Commenting today, COSLA’s Resources Spokesperson Councillor Katie Hagmann said:  “Given the significance of our council services to the lives and livelihoods of everyone across Scotland, communities deserve clear and consistent facts in relation to Local Government finance rather than a yearly debate on how much money is or is not available.  All our communities are concerned about is the level of service they can expect that there is support for the most vulnerable and want to ensure their local environment looks and feels as good as it can – all of these things are under threat because of successive years of underfunding.

“Last week saw the publication of the Accounts Commission’s report on the health of council finances. The report makes it clear that councils are going to have to take very tough decisions over the next few years to balance the books, given the financial pressures they face.

“Responding to the Accounts Commission report, Scottish Government has quoted both real and cash terms increases of £2.2 bn between 2013-14 and 2022-23, but this is contradictory.

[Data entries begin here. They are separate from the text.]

(** The duplicate gate reads the store and never throws. *)
Lemma duplicateOf_run w r st :
  exists b,
    duplicateOf w r st = (Ok b, st) /\
    (b = false ->
     forall h, meta hash r = Some h -> str_truthy h = true ->
               checkForDuplicates w (db st) h = false).
Proof.
  unfold duplicateOf. destruct (meta hash r) as [h|].
  - destruct (str_truthy h) eqn:Ht.
    + exists (checkForDuplicates w (db st) h). split; [reflexivity|].
      intros Hb h' [= <-] _. exact Hb.
    + exists false. split; [reflexivity|]. intros _ h' [= <-] Ht'. congruence.
  - exists false. split; [reflexivity|]. intros _ h' Hh. discriminate Hh.
Qed.

Lemma cache_step w key v st :
  exists st1,
    try_catch (setCompressed w key v) (fun _ => ret tt) st = (Ok tt, st1) /\
    db st1 = db st /\ s3 st1 = s3 st /\ chunkStorage st1 = chunkStorage st.
Proof.
  unfold try_catch, setCompressed.
  destruct (fault w Redis_set); cbn; eauto.
Qed.

(** What one run of [uploadImage] does to the state: it always answers;
    it leaves the sessions and the chunk map alone and never removes a
    key of the bucket; and either the image table is unchanged, or exactly
    one row was appended, whose blob was first put in the bucket under its
    key, and whose hash is the hash of the accepting validation result. *)
Lemma uploadImage_effect w cfg req st :
  exists r st',
    uploadImage w cfg req st = (Ok r, st') /\
    chunkStorage st' = chunkStorage st /\
    Prisma.uploadSessions (db st') = Prisma.uploadSessions (db st) /\
    (forall k, is_Some (s3 st !! k) -> is_Some (s3 st' !! k)) /\
    ((Prisma.images (db st') = Prisma.images (db st) /\
      statusCode r <> 201 /\
      (statusCode r = 400 -> s3 st' = s3 st))
     \/
     (exists row blob,
        Prisma.images (db st') = Prisma.images (db st) ++ [row] /\
        (statusCode r = 201 \/ statusCode r = 500) /\
        let c := Prisma.Image.columns row in
        Prisma.Image.status c = Prisma.VALIDATED /\
        Prisma.Image.s3Key c = "images/" +:+ Prisma.Image.filename c /\
        s3 st' = <[Prisma.Image.s3Key c := (blob, Prisma.Image.mimeType c)]> (s3 st) /\
        Prisma.Image.size c = Z.of_nat (List.length blob) /\
        (forall h, indexedHash row = Some h ->
                   fault w Db_image_findFirst = None ->
                   find (Prisma.hash_is h) (Prisma.images (db st)) = None) /\
        exists f,
          file req = Some f /\
          let vr := validationOf w cfg f (fst (convertIfHeic w req f))
                      (snd (convertIfHeic w req f)) in
          isValid vr = true /\
          Prisma.Image.hash c = meta hash vr)).
Proof.
  unfold uploadImage. unfold try_catch at 1.
  destruct (file req) as [f|].
  2: { eexists _, _. split; [reflexivity|]. repeat split; auto;
       try (left; repeat split; cbn; auto; lia). }
  destruct (convertIfHeic w req f) as [pb fm] eqn:Hconv.
  set (vr := validationOf w cfg f pb fm).
  unfold bind at 1.
  destruct (cache_step w
              ("image:validation:" +:+ default (originalname f) (meta hash vr))
              vr st) as (st1 & -> & Hdb1 & Hs31 & Hch1).
  destruct (negb (isValid vr)) eqn:Hvalid.
  { eexists _, _. split; [reflexivity|]. rewrite Hdb1, Hs31, Hch1.
    repeat split; auto; try (left; repeat split; cbn; auto; lia). }
  unfold bind at 1.
  destruct (duplicateOf_run w vr st1) as (b & -> & Hdup).
  destruct b.
  { eexists _, _. split; [reflexivity|]. rewrite Hdb1, Hs31, Hch1.
    repeat split; auto; try (left; repeat split; cbn; auto; lia). }
  specialize (Hdup eq_refl).
  unfold bind at 1. unfold uploadFile.
  destruct (fault w S3_putObject) as [e|].
  { cbn. eexists _, _. split; [reflexivity|]. rewrite Hdb1, Hs31, Hch1.
    repeat split; auto; try (left; repeat split; cbn; auto; lia). }
  unfold modify. unfold bind at 1. unfold await.
  set (key := "images/" +:+ pretty (Date_now w) +:+ "-" +:+ originalname f).
  assert (Hkeep : forall k, is_Some (s3 st !! k) ->
                            is_Some (<[key := (pb, fm)]> (s3 st1) !! k)).
  { intros k Hk. rewrite Hs31. destruct (decide (key = k)) as [->|Hne].
    - rewrite lookup_insert_eq. eauto.
    - now rewrite lookup_insert_ne. }
  destruct (imageInfoOf w f pb fm) as [info|e].
  2: { eexists _, _. split; [reflexivity|]. cbn. rewrite Hdb1, Hch1.
       repeat split; auto; try (left; repeat split; auto; cbn; lia). }
  unfold bind at 1. unfold db_write, Prisma.image_create, Prisma.guarded.
  destruct (fault w Db_image_create) as [e|].
  { eexists _, _. split; [reflexivity|]. cbn. rewrite Hdb1, Hch1.
    repeat split; auto; try (left; repeat split; auto; cbn; lia). }
  cbn [db with_s3 with_db].
  assert (Hhash : forall row,
             Prisma.Image.hash (Prisma.Image.columns row) = meta hash vr ->
             forall h, indexedHash row = Some h ->
                       fault w Db_image_findFirst = None ->
                       find (Prisma.hash_is h) (Prisma.images (db st)) = None).
  { intros row Hrow h Hh Hf. unfold indexedHash in Hh. rewrite Hrow in Hh.
    destruct (meta hash vr) as [h0|] eqn:Hm; [|discriminate].
    destruct (str_truthy h0) eqn:Ht; [|discriminate]. injection Hh as <-.
    rewrite <- Hdb1. apply (not_duplicate_find w); [exact Hf|].
    now apply Hdup. }
  unfold bind, getSignedDownloadUrl.
  destruct (fault w S3_getSignedUrl) as [e|]; cbn;
    (eexists _, _; split; [reflexivity|]; cbn; rewrite ?Hdb1, ?Hch1;
     repeat split; auto; right; eexists _, pb; cbn;
     rewrite ?Hdb1, ?Hs31; repeat split; auto;
     first [ apply Hhash; reflexivity
           | exists f; rewrite Hconv; cbn [fst snd]; fold vr;
             split; [reflexivity|]; split; [|reflexivity];
             now apply negb_false_iff in Hvalid ]).
Qed.
End UploadEffects.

“We owe it to our communities to be clear, consistent and transparent about the starting point and how much less, in reality, councils have to spend year on year on the services that our communities rely on.

“In 2013-14, the Local Government funding settlement was worth £10.3 bn. Looking to 22-23 the Scottish Government provided £12.5 bn. This does equate to a £2.2 bn cash increase. However, that increase is heavily ring fenced and directed funding for core services and local priorities has stayed the same.

“The reality of having the same amount of money this year as 10 years ago for core services is a real terms cut. As well as increasing costs, this money is also now required to deliver more services than it was 10 years ago - Scotland’s population has increased, the number of households has gone up, COVID has left a legacy of support needs for the most vulnerable and as people live longer, their care needs have become more complex. This is just a snapshot of the demands being faced by councils, not to mention inflation and energy costs.

“For 2023-24, Scottish Government has stated that councils have seen a “£570m increase in their budgets” but the reality is, that only £38m of this can go towards pressures such as inflation, pay and service demand with the rest is for policy commitments that are already in the system, for example £100m to meet Real Living Wage commitments in social care.

“To put this into perspective, a 1% increase in pay across the Local Government workforces equates to around £100m. £38m will not go very far, especially when combined with energy price hikes, supporting the most vulnerable and our commitments to tackle the climate emergency.

“This year, demand for services like social care is at an all-time high but given the range of pressure facing councils, they simply don’t have the resources they need to work towards keep people out of hospital. Each day during winter, there is quite rightly a focus on getting people out of hospital to free up beds– currently councils support just over 97% of patients to be discharged without delay. The problem is not just getting people out of hospital but stopping them going in - councils simply don’t have the resources they need to provide the care packages or the interventions that prevent ill-health.

“COSLA’s key concerns are not only the socially harmful impact of cuts on our communities, but the way in which Local Government finance has been presented to them. The messaging is that there is more money for essential services each year despite this not being the case with councils asking communities about where they want to see cuts and reductions if essential services, like schools, roads, waste collection, child and adult protection, environmental health and social care are to continue to be delivered, every day of every year.”